Pettit proves hard work can attain the American dream

Jill Evans
Special to The Aspen Times

Thomas Jefferson once described the American dream as “one’s ability to build personal success and satisfaction through hard work.” He could have been describing native Basalt resident Libby Pettit.

She graduated from Basalt High School in 1980, went to Colorado College and later transferred to the University of Colorado in Boulder. Pettit began working at a physical therapy clinic during her undergraduate studies. She graduated from CU with degrees in anthropology and kinesiology.

After graduation she moved to Seattle where she discovered that “all I was qualified to do was file papers.” One day, while watching the Denver Broncos play the Seahawks, she called her parents and said she wanted to come home.

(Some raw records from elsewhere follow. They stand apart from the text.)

(* ===== verification/BundleWitnesses.v ===== *)
(** * Concrete bundles

    The codecs and the container of evidence bundles instantiated by tables of
    two bundles, one of specversion 1.0 and one of another, and the theorems
    with hypotheses applied to them; sources of a few bytes for the bounded
    readers. *)
From stdpp Require Import base tactics list strings gmap.
From Stdlib Require Import ZArith Lia Ascii.
From S2P Require Import Prelude RustStr Json Platform StrictJson BoundedIo Bundle BundleCorrect BundleReader BundleReaderCorrect.

(** ** Bounded readers *)

Definition two_pieces : Source := mkSource [["a"; "b"]; ["c"; newline; "d"]]%char None.

Lemma limit_reader_exact_witness :
  read_to_end [2; 2; 2; 2; 2; 2] (limit_reader_new two_pieces 5 SourceBytes) [] =
  Some (Ok ["a"; "b"; "c"; newline; "d"]%char).
Proof.
  apply (limit_reader_exact two_pieces ["a"; "b"; "c"; newline; "d"]%char 5 SourceBytes [2; 2; 2; 2; 2; 2]).
  - split; [reflexivity|]. by repeat constructor.
  - lia.
  - repeat constructor; lia.
  - cbn. lia.
Defined.

Lemma read_line_bounded_spec_witness :
  read_line_bounded 3 (pieces two_pieces) None 0 [] = Ok (["a"; "b"; "c"; newline], [["d"]])%char /\
  read_line 3 (concat (pieces two_pieces)) None = Ok (["a"; "b"; "c"; newline], ["d"])%char.
Proof.
  assert (E : read_line_bounded 3 (pieces two_pieces) None 0 [] = Ok (["a"; "b"; "c"; newline], [["d"]])%char)
    by (vm_compute; reflexivity).
  split; [exact E|].
  pose proof (read_line_bounded_spec 3 (pieces two_pieces) None) as Hs. rewrite E in Hs.
  apply Hs; [by repeat constructor | lia].
Defined.

(** ** Bundles *)

(** Canonicalisation is a constant. *)
#[local] Instance bundle_platform : Platform := {|
  sha256_hex := fun s => "hash-of-" +:+ s;
  md5_hex := fun s => s;
  jcs_to_string := fun _ => Some "v";
  jcs_error := "unsupported";
  json_to_string := fun _ => "v";
  parse_rfc3339 := fun _ => None;
  rfc3339_error := fun _ => "invalid";
  to_rfc3339 := fun _ => "";
  datetime_display := fun _ => "";
  datetime_min := 0;
  datetime_max := 0;
  duration_max_secs := 0;
  Validator := ();
  build_validator := fun _ => Ok ();
  is_valid := fun _ _ => true;
  iter_errors := fun _ _ => [];
  Similarity := ();
  normalized_levenshtein := fun _ _ => ();
  sim_threshold := ();
  sim_leb := fun _ _ => true
|}.

Definition event_of (specversion : string) : EvidenceEvent :=
  mkEvent specversion "assay.test" "urn:assay:test" "run:0" 1700 "application/json" None None None "run" 0
    "assay" "1" "unknown" None false false (Some "sha256:hash-of-v") None None Null.

Definition manifest_of (text : string) : Manifest :=
  mkManifest 1 (compute_run_root ["sha256:hash-of-v"]) (mkProducerMeta "assay" "1" None) "run" 1
    (compute_run_root ["sha256:hash-of-v"]) algorithm_default
    {["events.ndjson" := mkFileMeta "events.ndjson" (sha256_prefixed (text +:+ nl)) (str_len (text +:+ nl))]}.

(** Everything of an event but its payload. *)
Definition head_of (e : EvidenceEvent) :=
  (ev_specversion e, ev_type e, ev_source e, ev_id e, ev_time e, ev_data_content_type e, ev_subject e,
   ev_trace_parent e, ev_trace_state e, ev_run_id e, ev_seq e, ev_producer e, ev_producer_version e, ev_git_sha e,
   ev_policy_id e, ev_contains_pii e, ev_contains_secrets e, ev_content_hash e, ev_semantic_digest e, ev_digest_profile e).

Definition is_event (e : EvidenceEvent) (specversion : string) : bool :=
  is_null (ev_payload e) && bool_decide (head_of e = head_of (event_of specversion)).

Lemma is_event_eq e v : is_event e v = true -> e = event_of v.
Proof.
  intros [Hn Hh%bool_decide_eq_true]%andb_true_iff. destruct e as [? ? ? ? ? ? ? ? ? ? ? ? ? ? ? ? ? ? ? ? p].
  destruct p; try done. unfold head_of in Hh. cbn in Hh. by simplify_eq.
Qed.

#[local] Instance ProducerMeta_eq_dec : EqDecision ProducerMeta.
Proof. solve_decision. Defined.
#[local] Instance AlgorithmMeta_eq_dec : EqDecision AlgorithmMeta.
Proof. solve_decision. Defined.
#[local] Instance FileMeta_eq_dec : EqDecision FileMeta.
Proof. solve_decision. Defined.
#[local] Instance Manifest_eq_dec : EqDecision Manifest.
Proof. solve_decision. Defined.

(** Two texts of the same JSON object. *)
#[local] Instance table_serde : BundleSerde := {|
  parse_event := fun s => if String.eqb s "{}" then Ok (event_of "1.0")
                          else if String.eqb s "{ }" then Ok (event_of "0.3") else Err "unknown";
  parse_manifest := fun s => if String.eqb s "{}" then Ok (manifest_of "{}")
                             else if String.eqb s "{ }" then Ok (manifest_of "{ }") else Err "unknown";
  jcs_event := fun e => if is_event e "1.0" then Ok "{}" else if is_event e "0.3" then Ok "{ }" else Err "unknown";
  jcs_manifest := fun m => if bool_decide (m = manifest_of "{}") then Ok "{}"
                           else if bool_decide (m = manifest_of "{ }") then Ok "{ }" else Err "unknown";
  utf8_error := fun _ => "invalid utf-8"
|}.

Lemma object_text_table s : s = "{}" \/ s = "{ }" -> object_text s /\ is_Some (from_utf8 (to_bytes s)).
Proof.
  intros [-> | ->]; (split; [split|]).
  - by repeat constructor.
  - by exists "".
  - by eexists.
  - by repeat constructor.
  - by exists " ".
  - by eexists.
Qed.

Lemma same_event_refl e : same_event e e.
Proof. exists (ev_payload e). by destruct e. Qed.

#[local] Instance table_laws : SerdeLaws.
Proof.
  split.
  - intros e s. cbn. intros E. apply object_text_table. destruct (is_event e "1.0"), (is_event e "0.3"); naive_solver.
  - intros e s. cbn. destruct (is_event e "1.0") eqn:E1.
    + apply is_event_eq in E1 as ->. intros [= <-]. eauto using same_event_refl.
    + destruct (is_event e "0.3") eqn:E2; [|done]. apply is_event_eq in E2 as ->. intros [= <-].
      eauto using same_event_refl.
  - intros m s. cbn. intros E. apply object_text_table. repeat case_bool_decide; naive_solver.
  - intros m s. cbn. case_bool_decide as E1; [by intros [= <-]; subst|].
    case_bool_decide as E2; [|done]. by intros [= <-]; subst.
Qed.

Definition member (name text : string) : Entry :=
  mkEntry (to_bytes name) (Ok (str_len text)) (mkSource [to_bytes text] None).
Definition archive_of (text : string) : list (Result Entry IoError) :=
  [Ok (member "manifest.json" text); Ok (member "events.ndjson" (text +:+ nl))].

(** The empty source holds the one bundle, any other the other. *)
#[local] Instance table_container : Container := {|
  open_archive := fun _ source => Ok (archive_of (if is_nil source then "{}" else "{ }"), None)
|}.

Lemma member_holds name text : text <> "" -> holds (member name text) name text.
Proof.
  intros Ht. unfold holds. cbn. split_and!; [done | done | apply app_nil_r | done |].
  constructor; [|constructor]. by destruct text.
Qed.

#[local] Instance table_container_laws : ContainerLaws.
Proof.
  split. intros max source entries tail e [= <- _] He. unfold archive_of in He.
  apply elem_of_cons in He as [[= ->]|[= ->]%list_elem_of_singleton];
    (eapply (member_holds _ _); by destruct (is_nil source)).
Qed.

Definition demo_verified : VerifiedBundle :=
  mkVerifiedBundle (mkVerifyResult (manifest_of "{}") 1 (mf_run_root (manifest_of "{}"))) (1700, 1700)%Z.

Lemma demo_verifies : verify_bundle_snapshot [] limits_default = Some (Ok demo_verified).
Proof. vm_compute. reflexivity. Qed.

Lemma verify_sound_witness :
  exists me ee events,
    open_archive (vl_max_decode_bytes limits_default) [] = Ok ([Ok me; Ok ee], None) /\
    BundleOk (manifest_of "{}") (concat (pieces (en_body ee))) events.
Proof.
  destruct (verify_sound [] limits_default demo_verified) as (me & ee & events & Ho & _ & _ & _ & _ & Hb & _).
  - vm_compute. discriminate.
  - vm_compute. discriminate.
  - vm_compute. reflexivity.
  - exists me, ee, events. exact (conj Ho Hb).
Defined.

Lemma demo_fits : Fits limits_default (manifest_of "{}") "{}" ("{}" +:+ nl).
Proof.
  split.
  1-5: vm_compute; intuition discriminate.
  - intros ls Hls. assert (Hl : lines_of (to_bytes ("{}" +:+ nl)) (map text_line ["{}"])).
    { apply (text_lines ["{}"]). by repeat constructor. }
    rewrite (lines_fun _ _ _ Hls Hl). repeat constructor; [vm_compute; discriminate|].
    intros cs [= <-]. vm_compute. reflexivity.
  - intros cs [= <-]. vm_compute. reflexivity.
Qed.

Lemma sealed_bundle_verifies_witness :
  finish [event_of "1.0"] None = Ok (manifest_of "{}", [("manifest.json", "{}"); ("events.ndjson", "{}" +:+ nl)]) /\
  exists w, verify_bundle_snapshot [] limits_default =
    Some (Ok (mkVerifiedBundle (mkVerifyResult (manifest_of "{}") 1 (mf_run_root (manifest_of "{}"))) w)).
Proof.
  assert (E : finish [event_of "1.0"] None =
    Ok (manifest_of "{}", [("manifest.json", "{}"); ("events.ndjson", "{}" +:+ nl)])) by (vm_compute; reflexivity).
  split; [exact E|].
  apply (sealed_bundle_verifies [event_of "1.0"] None (manifest_of "{}") "{}" ("{}" +:+ nl) [] limits_default
    (member "manifest.json" "{}") (member "events.ndjson" ("{}" +:+ nl)) E).
  - by repeat constructor.
  - exact demo_fits.
  - by apply member_holds.
  - by apply member_holds.
  - reflexivity.
Defined.

Lemma sealed_specversion_refused_witness :
  finish [event_of "0.3"] None = Ok (manifest_of "{ }", [("manifest.json", "{ }"); ("events.ndjson", "{ }" +:+ nl)]) /\
  verify_bundle_snapshot ["x"%char] limits_default <> Some (Ok demo_verified).
Proof.
  assert (E : finish [event_of "0.3"] None =
    Ok (manifest_of "{ }", [("manifest.json", "{ }"); ("events.ndjson", "{ }" +:+ nl)])) by (vm_compute; reflexivity).
  split; [exact E|].
  apply (sealed_specversion_refused [event_of "0.3"] None (manifest_of "{ }") "{ }" ("{ }" +:+ nl) ["x"%char] limits_default
    (member "manifest.json" "{ }") (member "events.ndjson" ("{ }" +:+ nl)) demo_verified E).
  - by constructor.
  - vm_compute. discriminate.
  - vm_compute. discriminate.
  - by apply member_holds.
  - by apply member_holds.
  - reflexivity.
Defined.

(** ** Reading *)

Lemma blank_around b1 b b2 first last mid :
  Forall blank_byte b1 -> Forall blank_byte b2 -> plain_byte first -> plain_byte last ->
  first :: mid ++ [last] = b1 ++ b ++ b2 -> b1 = [] /\ b2 = [].
Proof.
  assert (Hno : forall a, blank_byte a -> plain_byte a -> False).
  { intros a [E | [E | [E | E]]] Ha; unfold plain_byte in Ha; lia. }
  intros H1 H2 Hf Hl E. split.
  - destruct b1 as [|a b1]; [done|]. exfalso. injection E as -> _. inversion H1; subst. eauto.
  - destruct b2 as [|a b2] using rev_ind; [done|]. exfalso.
    change (first :: mid ++ [last]) with ((first :: mid) ++ [last]) in E. rewrite !app_assoc in E.
    apply app_inj_tail in E as [_ ->]. apply Forall_app in H2 as [_ H2]. inversion H2; subst. eauto.
Qed.

Lemma table_text_alone w1 s w2 v :
  blank w1 -> blank w2 -> v = "{}" \/ v = "{ }" -> w1 +:+ s +:+ w2 = v -> s = v.
Proof.
  intros H1 H2 Hv E. assert (Hb : to_bytes w1 = [] /\ to_bytes w2 = []).
  { destruct Hv as [-> | ->]; (eapply (blank_around _ (to_bytes s) _ "{" "}"); [exact H1 | exact H2 | vm_compute; naive_solver..|]);
      apply (f_equal to_bytes) in E; rewrite !to_bytes_app in E; symmetry; [instantiate (1 := []) | instantiate (1 := [" "%char])]; exact E. }
  destruct w1, w2; destruct Hb; try done. cbn in E. by rewrite string_app_nil_r in E.
Qed.

#[local] Instance table_json : JsonTextLaws.
Proof.
  assert (Hcase : forall s e, parse_event s = Ok e -> s = "{}" \/ s = "{ }").
  { intros s e. cbn. destruct (String.eqb_spec s "{}"); [by left|]. destruct (String.eqb_spec s "{ }"); [by right|done]. }
  split.
  - intros s e H. exists (JObj []). destruct (Hcase _ _ H) as [-> | ->]; eexists; (split; [reflexivity|]);
      [exists [], (json "{}"), [] | exists [], (json "{ }"), []]; (split_and!; [constructor | | constructor | done]).
    + apply (vt_obj0 []). constructor.
    + apply (vt_obj0 [32%Z]). unfold ws, ws_char. apply Forall_singleton. auto.
  - intros w1 s w2 e H1 H2 H. rewrite (table_text_alone w1 s w2 _ H1 H2 (Hcase _ _ H) eq_refl). exact H.
Qed.

Lemma default_sane : Sane limits_default.
Proof. split; vm_compute; discriminate. Qed.

Definition demo_reader : BundleReader := mkBundleReader (manifest_of "{}") (to_bytes ("{}" +:+ nl)).

Lemma open_iff_verified_witness :
  open_with_limits (mkSource [] None) limits_default = Some (Ok demo_reader) /\
  exists v, verify_bundle_with_limits (mkSource [] None) limits_default = Some (Ok v) /\ vr_manifest v = manifest_of "{}".
Proof.
  assert (E : open_with_limits (mkSource [] None) limits_default = Some (Ok demo_reader)) by (vm_compute; reflexivity).
  destruct (open_iff_verified (mkSource [] None) limits_default default_sane) as [Ho _].
  destruct (Ho demo_reader E) as (v & Hv & Hm). split; [exact E|]. exists v. split; [exact Hv | exact Hm].
Defined.

Lemma opened_events_witness :
  exists events, events_vec demo_reader = Some (Done (Ok events)) /\
    BundleOk (manifest_of "{}") (to_bytes ("{}" +:+ nl)) events.
Proof.
  apply (opened_events (mkSource [] None) limits_default demo_reader default_sane).
  - vm_compute. discriminate.
  - vm_compute. reflexivity.
Defined.

Lemma opened_within_limits_witness :
  (byte_len (br_events_content demo_reader) <= vl_max_events_bytes limits_default)%Z /\
  exists lines, lines_of (br_events_content demo_reader) lines /\ Forall (line_within limits_default) lines /\
    (nonblank lines <= vl_max_events limits_default)%Z.
Proof.
  apply (opened_within_limits (mkSource [] None) No limits_default demo_reader); [vm_compute; discriminate..|].
  vm_compute. reflexivity.
Defined.

Lemma ndjson_roundtrip_witness :
  write_events_to_bytes [event_of "1.0"; event_of "0.3"] = Ok ("{}" +:+ nl +:+ "{ }" +:+ nl) /\
  exists evs', read_events_from_bytes (to_bytes ("{}" +:+ nl +:+ "{ }" +:+ nl)) = Some (Done (Ok evs')) /\
    Forall2 same_event [event_of "1.0"; event_of "0.3"] evs'.
Proof.
  assert (E : write_events_to_bytes [event_of "1.0"; event_of "0.3"] = Ok ("{}" +:+ nl +:+ "{ }" +:+ nl))
    by (vm_compute; reflexivity).
  split; [exact E|]. apply (ndjson_roundtrip _ _ E).
  repeat constructor; intros s cs [= <-] [= <-]; vm_compute; reflexivity.
Defined.

(** A string of 51 bytes whose character at offset 49 has two of them. *)
Definition long_line : string := of_bytes [34]%N +:+ "aaaaaaaaaaaaaaaaaaaaaaaaaaaaaaaaaaaaaaaaaaaaaaaa" +:+ of_bytes [195; 169; 34]%N.

Lemma ndjson_panics_on_multibyte_witness : read_events_from_bytes (to_bytes long_line) = Some Panicked.
Proof.
  apply (ndjson_panics_on_multibyte long_line "unknown"); try (vm_compute; reflexivity).
  - repeat constructor.
  - vm_compute. eexists. reflexivity.
  - vm_compute. lia.
Defined.

(** A caller may verify under a deeper nesting limit than the one the event
    iterator applies. *)
Definition nested (n : nat) : text := repeat (chr "[") n ++ repeat (chr "]") n.

Example deeper_limit_diverges :
  validate_json_strict_with_depth (nested 65) 100 = Some (Ok ()) /\
  validate_json_strict (nested 65) = Some (Err (NestingTooDeep 65)).
Proof. vm_compute. done. Qed.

She moved back to Basalt and got a job at Aspen Sports, a trademark move for anyone who grew up in the valley. Pettit decided to return to Boulder to get a master’s degree in secondary science, and at the same time she went back to work at the physical therapy clinic. She fell in love with the work, and ended up attending physical therapy school at the University of Colorado.

Upon graduation in 1988, Pettit went to work at Hilltop House, a rehabilitation clinic in Grand Junction. She was living in Basalt with her husband and commuting to Grand Junction for work every week.

Though Pettit said she loved the clinic in Grand Junction and felt no real desire to move back home, an opportunity presented itself and she decided to take on the challenge.

“Once again it was kind of serendipity,” she said.

The opportunity rose out of an effort by Aspen Valley Hospital and a few other organizations to open a clinic in the midvalley. Those plans fell through, however, and Pettit, along with her friend BJ Williams, decided to take the real estate and open Roaring Fork Physical Therapy.

Pettit said she was drawn to physical therapy because “the people who were involved were just that – 100 percent involved.”

She credits much of her passion to her mentors, who taught her a hands-on approach to her occupation. But there’s more to Pettit’s success than just passion; she is also the definition of a hard worker.

She said her job is just one little building block on top of another.

“This job is a solid profession, and it is changing every day, but it is not glamorous, nor do you make a lot of money,” Pettit said. “You simply have to love the small joys of helping people get better.

“People have the desire to get better and they are willing to work with you, and most people do recover.” Pettit said the hardest part of her job is the incapability to heal everyone.

She is well respected by doctors, fellow physical therapists and her patients in the valley and throughout the state of Colorado. She recently received the Colorado Chapter Outstanding Physical Therapist award for 2003.

“I really had no idea that [the award] was a really big deal until I got it home and looked at the other names on the plaque,” she said. “These people were truly pioneers and driving forces in physical therapy in this state. I never saw myself as either of these two things.”

However, her work proves otherwise. She received the Bob Doctor Award in 1996, a recognition of exceptional service to the profession. She has served in many different areas: ethics committee member, chair of the ethics committee, chair of the West district, district delegate, delegate at large, director at large and chapter treasurer.

At this point in her career, though, she is beginning to say no to opportunities to hold offices she has held in the past. Pettit plans to return to school at Regis University to get her doctorate in physical therapy. And she is becoming the “soccer mom” she swore she would never become with her 8-year-old son.

She loves to ski and continues to teach skiing at Aspen Highlands, where she has taught since 1977. She lives with her family on the Fryingpan, just across the river from where she grew up.

Her friend Lisa Mae told her recently, “You’ve got the American dream – a great house, a beautiful family.” Pettit laughed and responded, “I have been really lucky.” Maybe a little lucky, but much of her achievement of the American dream has come through the hard work that Jefferson understood so well.